• _Directions for this task_: Go through the listing below and output exactly the line with "rewrite list_inserts_at by", the line with "unfold holds. simpl", and each line between; omit the rest.

• _Exercise data_:
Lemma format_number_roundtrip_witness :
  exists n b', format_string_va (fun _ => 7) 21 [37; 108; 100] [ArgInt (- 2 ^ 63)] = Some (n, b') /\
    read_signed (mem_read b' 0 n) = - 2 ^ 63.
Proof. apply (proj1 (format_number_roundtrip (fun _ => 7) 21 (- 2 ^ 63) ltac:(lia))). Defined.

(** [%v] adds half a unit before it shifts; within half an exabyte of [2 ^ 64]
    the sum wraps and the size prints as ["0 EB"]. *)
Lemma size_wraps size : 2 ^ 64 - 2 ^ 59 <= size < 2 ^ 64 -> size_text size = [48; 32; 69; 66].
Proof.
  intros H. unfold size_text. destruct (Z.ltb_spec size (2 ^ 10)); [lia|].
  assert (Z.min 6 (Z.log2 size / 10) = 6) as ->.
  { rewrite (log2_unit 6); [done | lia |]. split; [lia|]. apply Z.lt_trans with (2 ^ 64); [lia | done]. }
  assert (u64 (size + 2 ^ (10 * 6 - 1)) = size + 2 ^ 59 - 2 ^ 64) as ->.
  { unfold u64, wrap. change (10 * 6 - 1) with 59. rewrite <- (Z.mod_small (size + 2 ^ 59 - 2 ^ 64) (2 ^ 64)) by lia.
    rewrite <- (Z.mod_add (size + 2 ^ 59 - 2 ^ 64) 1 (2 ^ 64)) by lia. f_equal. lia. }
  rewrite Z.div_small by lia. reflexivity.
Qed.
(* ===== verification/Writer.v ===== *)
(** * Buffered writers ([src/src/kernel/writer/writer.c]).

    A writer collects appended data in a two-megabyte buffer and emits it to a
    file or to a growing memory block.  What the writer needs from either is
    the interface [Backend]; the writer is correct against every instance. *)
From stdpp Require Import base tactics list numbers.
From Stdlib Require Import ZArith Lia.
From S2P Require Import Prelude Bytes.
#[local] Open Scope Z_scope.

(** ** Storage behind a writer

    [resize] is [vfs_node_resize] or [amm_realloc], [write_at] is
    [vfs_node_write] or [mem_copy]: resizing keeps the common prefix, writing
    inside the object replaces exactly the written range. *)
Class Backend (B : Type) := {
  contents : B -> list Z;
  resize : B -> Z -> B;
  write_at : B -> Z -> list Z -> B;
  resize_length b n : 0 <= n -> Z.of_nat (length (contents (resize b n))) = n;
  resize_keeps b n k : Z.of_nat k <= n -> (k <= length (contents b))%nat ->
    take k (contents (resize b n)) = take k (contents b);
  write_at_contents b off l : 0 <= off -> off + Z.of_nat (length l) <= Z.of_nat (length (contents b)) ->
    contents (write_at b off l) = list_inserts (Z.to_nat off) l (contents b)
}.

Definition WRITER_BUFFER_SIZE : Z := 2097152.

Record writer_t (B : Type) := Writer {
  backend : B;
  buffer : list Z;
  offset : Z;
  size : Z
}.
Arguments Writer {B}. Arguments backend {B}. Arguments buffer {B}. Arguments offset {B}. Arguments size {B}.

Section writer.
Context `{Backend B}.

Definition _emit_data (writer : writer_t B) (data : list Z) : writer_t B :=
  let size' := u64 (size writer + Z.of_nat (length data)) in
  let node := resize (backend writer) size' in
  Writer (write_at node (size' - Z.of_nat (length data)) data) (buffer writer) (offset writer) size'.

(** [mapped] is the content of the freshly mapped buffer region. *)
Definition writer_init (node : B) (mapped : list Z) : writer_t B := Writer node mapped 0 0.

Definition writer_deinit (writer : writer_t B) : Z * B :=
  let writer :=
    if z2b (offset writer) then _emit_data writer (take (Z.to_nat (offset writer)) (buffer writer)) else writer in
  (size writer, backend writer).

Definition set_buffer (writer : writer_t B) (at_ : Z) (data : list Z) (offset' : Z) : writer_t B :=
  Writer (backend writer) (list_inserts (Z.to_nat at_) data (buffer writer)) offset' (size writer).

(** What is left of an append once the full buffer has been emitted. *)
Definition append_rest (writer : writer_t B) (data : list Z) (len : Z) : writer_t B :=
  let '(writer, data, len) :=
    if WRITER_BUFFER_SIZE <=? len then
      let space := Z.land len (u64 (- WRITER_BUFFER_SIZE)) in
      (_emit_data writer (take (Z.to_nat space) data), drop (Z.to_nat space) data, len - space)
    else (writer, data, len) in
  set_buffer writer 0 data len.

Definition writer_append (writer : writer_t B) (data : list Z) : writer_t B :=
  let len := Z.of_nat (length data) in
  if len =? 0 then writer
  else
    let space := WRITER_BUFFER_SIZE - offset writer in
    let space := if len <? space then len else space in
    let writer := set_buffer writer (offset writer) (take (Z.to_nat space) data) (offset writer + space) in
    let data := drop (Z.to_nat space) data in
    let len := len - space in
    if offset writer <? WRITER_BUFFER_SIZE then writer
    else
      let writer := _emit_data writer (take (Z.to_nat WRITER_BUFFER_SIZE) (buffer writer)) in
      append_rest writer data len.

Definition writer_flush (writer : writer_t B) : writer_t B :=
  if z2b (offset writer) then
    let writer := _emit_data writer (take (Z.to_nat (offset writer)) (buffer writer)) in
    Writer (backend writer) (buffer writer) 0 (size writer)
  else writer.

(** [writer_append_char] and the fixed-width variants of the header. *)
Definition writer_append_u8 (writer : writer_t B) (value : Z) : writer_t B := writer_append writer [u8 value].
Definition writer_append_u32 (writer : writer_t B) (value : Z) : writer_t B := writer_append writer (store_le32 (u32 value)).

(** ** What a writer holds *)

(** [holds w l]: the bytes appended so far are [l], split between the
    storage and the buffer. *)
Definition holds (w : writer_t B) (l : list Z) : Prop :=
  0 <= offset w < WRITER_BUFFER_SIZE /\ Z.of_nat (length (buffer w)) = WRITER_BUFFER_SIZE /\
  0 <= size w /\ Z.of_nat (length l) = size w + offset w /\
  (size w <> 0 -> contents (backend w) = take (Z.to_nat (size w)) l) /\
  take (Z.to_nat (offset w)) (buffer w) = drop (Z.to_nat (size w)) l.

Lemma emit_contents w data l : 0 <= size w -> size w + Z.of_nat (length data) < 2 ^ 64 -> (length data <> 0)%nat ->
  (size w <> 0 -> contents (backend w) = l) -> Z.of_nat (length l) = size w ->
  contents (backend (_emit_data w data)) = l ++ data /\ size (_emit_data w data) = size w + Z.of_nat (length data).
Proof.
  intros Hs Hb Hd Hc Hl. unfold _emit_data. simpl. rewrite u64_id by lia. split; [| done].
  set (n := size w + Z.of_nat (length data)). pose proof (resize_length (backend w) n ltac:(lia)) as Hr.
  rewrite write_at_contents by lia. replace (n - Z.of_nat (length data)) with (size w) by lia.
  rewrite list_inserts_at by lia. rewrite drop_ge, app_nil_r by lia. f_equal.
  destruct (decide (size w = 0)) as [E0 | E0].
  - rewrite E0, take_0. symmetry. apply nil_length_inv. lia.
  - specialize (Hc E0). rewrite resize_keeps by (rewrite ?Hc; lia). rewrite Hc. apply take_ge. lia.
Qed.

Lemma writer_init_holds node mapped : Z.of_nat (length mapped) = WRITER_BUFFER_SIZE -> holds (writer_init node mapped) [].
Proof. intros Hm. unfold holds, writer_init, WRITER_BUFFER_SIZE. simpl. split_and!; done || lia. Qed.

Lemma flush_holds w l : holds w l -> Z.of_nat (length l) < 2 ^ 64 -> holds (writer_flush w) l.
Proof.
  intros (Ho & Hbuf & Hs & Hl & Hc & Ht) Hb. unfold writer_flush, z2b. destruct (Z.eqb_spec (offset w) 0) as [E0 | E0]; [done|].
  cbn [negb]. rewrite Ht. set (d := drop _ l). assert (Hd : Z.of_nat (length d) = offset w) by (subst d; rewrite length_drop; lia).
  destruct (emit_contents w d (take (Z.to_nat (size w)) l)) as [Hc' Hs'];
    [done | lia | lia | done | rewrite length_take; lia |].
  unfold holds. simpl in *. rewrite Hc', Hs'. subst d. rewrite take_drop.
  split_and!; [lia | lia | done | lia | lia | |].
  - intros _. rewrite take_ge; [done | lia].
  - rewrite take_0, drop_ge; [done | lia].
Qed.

• _Written solution_:
  rewrite list_inserts_at by lia. rewrite drop_ge, app_nil_r by lia. f_equal.
  destruct (decide (size w = 0)) as [E0 | E0].
  - rewrite E0, take_0. symmetry. apply nil_length_inv. lia.
  - specialize (Hc E0). rewrite resize_keeps by (rewrite ?Hc; lia). rewrite Hc. apply take_ge. lia.
Qed.

Lemma writer_init_holds node mapped : Z.of_nat (length mapped) = WRITER_BUFFER_SIZE -> holds (writer_init node mapped) [].
Proof. intros Hm. unfold holds, writer_init, WRITER_BUFFER_SIZE. simpl. split_and!; done || lia. Qed.

Lemma flush_holds w l : holds w l -> Z.of_nat (length l) < 2 ^ 64 -> holds (writer_flush w) l.
Proof.
  intros (Ho & Hbuf & Hs & Hl & Hc & Ht) Hb. unfold writer_flush, z2b. destruct (Z.eqb_spec (offset w) 0) as [E0 | E0]; [done|].
  cbn [negb]. rewrite Ht. set (d := drop _ l). assert (Hd : Z.of_nat (length d) = offset w) by (subst d; rewrite length_drop; lia).
  destruct (emit_contents w d (take (Z.to_nat (size w)) l)) as [Hc' Hs'];
    [done | lia | lia | done | rewrite length_take; lia |].
  unfold holds. simpl in *. rewrite Hc', Hs'. subst d. rewrite take_drop.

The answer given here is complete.